One of my very close friends growing up came home early from his mission, entirely because he didn't feel right telling people they could have experiences he hadn't had. He asked for the release, and he was given an honorable release by a good Mission President who understood. I admired my friend immensely for that, and even more so when his girlfriend broke up with him because, in her words, she only wanted to marry a "real" RM. (I really loathe that attitude, and I choose that word intentionally.) He faced some judgment from others when he returned home, but his parents were very supportive - and he has a strong testimony of compassion, love and charity as a result of his experiences.

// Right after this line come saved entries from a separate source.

(** The loop over the members of a character class. *)
Fixpoint class_loop (fuel : nat) (start_type : llama_gretype) (last_sym_start : nat)
    (pos : string) (rule : llama_grammar_rule) : res (string * llama_grammar_rule) :=
  match fuel with
  | O => Fault OutOfFuel
  | S fuel =>
      if is_ pos "]" then Ok (pos, rule)
      else if at_end pos then Throw "unexpected end of input"
      else
        '(c, pos) ← parse_char pos;
        let type := if decide (last_sym_start < length rule)%nat
                    then LLAMA_GRETYPE_CHAR_ALT else start_type in
        let rule := rule ++ [mk_elem type c] in
        if is_ pos "-" && negb (is_ (adv pos) "]") then
          if at_end (adv pos) then Throw "unexpected end of input"
          else
            '(c2, pos) ← parse_char (adv pos);
            class_loop fuel start_type last_sym_start pos
              (rule ++ [mk_elem LLAMA_GRETYPE_CHAR_RNG_UPPER c2])
        else class_loop fuel start_type last_sym_start pos rule
  end.

Record seq_state := mk_seq { sq_pos : string; sq_rule : llama_grammar_rule; sq_last : nat }.

(** The bounds of [{m}], [{m,}] and [{m,n}], [pos] after the brace, and what follows. *)
Definition parse_bounds (pos : string) (is_nested : bool) : res (Z * Z * string) :=
  let pos := parse_space pos is_nested in
  if negb (is_digit_char (peek pos)) then Throw ("expecting an int at " +:+ pos)
  else
    int_end ← parse_int pos;
    min_times ← stoul (span pos int_end);
    let pos := parse_space int_end is_nested in
    '(max_times, pos) ←
      (if is_ pos "}" then Ok (min_times, parse_space (adv pos) is_nested)
       else if is_ pos "," then
         let pos := parse_space (adv pos) is_nested in
         '(max_times, pos) ←
           (if is_digit_char (peek pos) then
              int_end ← parse_int pos;
              max_times ← stoul (span pos int_end);
              Ok (max_times, parse_space int_end is_nested)
            else Ok (UINT64_MAX, pos));
         if negb (is_ pos "}") then Throw ("expecting '}' at " +:+ pos)
         else Ok (max_times, parse_space (adv pos) is_nested)
       else Throw ("expecting ',' at " +:+ pos));
    let has_max := negb (max_times =? UINT64_MAX) in
    if (min_times >? MAX_REPETITION_THRESHOLD) ||
       (has_max && (max_times >? MAX_REPETITION_THRESHOLD))
    then Throw "number of repetitions exceeds sane defaults, please reduce the number of repetitions"
    else Ok (min_times, max_times, pos).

I would share with your son the details of Pres. George Albert Smith's life - of his constant physical trials and his struggles with depression throughout his life. I would explain that Pres. Smith was one of the most loving, humble, charitable leaders we have had in the Church - and I believe his struggles were a large part of reinforcing his natural tendencies in that regard. If a President of the Church struggled as much as he did, there is NO shame or guilt whatsoever in your son's situation.
I also would have him read 2 Nephi 4 from the perspective of a clinical evaluation of Nephi. I believe there is a very good chance Nephi would have been diagnosed with depression, bi-polar disorder or something similar, based on the symptoms in that chapter. That chapter is one of the reasons he is one of my favorite prophets - not because of his recorded visions. I appreciate the struggle described in that chapter FAR more than any sanitized accounts of other prophets.
More than anything else, I simply pray for him and your family. May you be able to rise above the pettiness that you might face and be the example for others they should be for you - amid your struggles, not without them.
One of the most oft quoted verses in the Book of Mormon is 2 Nephi 25:23. It says:
"we know that it is by grace that we are saved, after all we can do."
I'm NOT going to go into the different ways that verse can be interpreted right now, but I think it might help your son in his current situation to understand that, no matter what others think about him and his release (even the leaders of your ward and stake, perhaps), and no matter how the verse above is interpreted, it says in crystal clear terms that your son has been saved by the grace of God in the specific instance of his missionary service.
Saved from what? I think it is fair to say from every negative aspect of his release. Period.
Isaiah 53:4-5 says:
Surely he hath borne our griefs, and carried our sorrows . . . the chastisement of our peace was upon him; and with his stripes we are healed.
The parts I skipped don't apply to your son's situation, but the parts above do. I hope he can recognize what is taught in these three verses and accept that, in God's eyes, his service was enough - since it was "all (he) can do".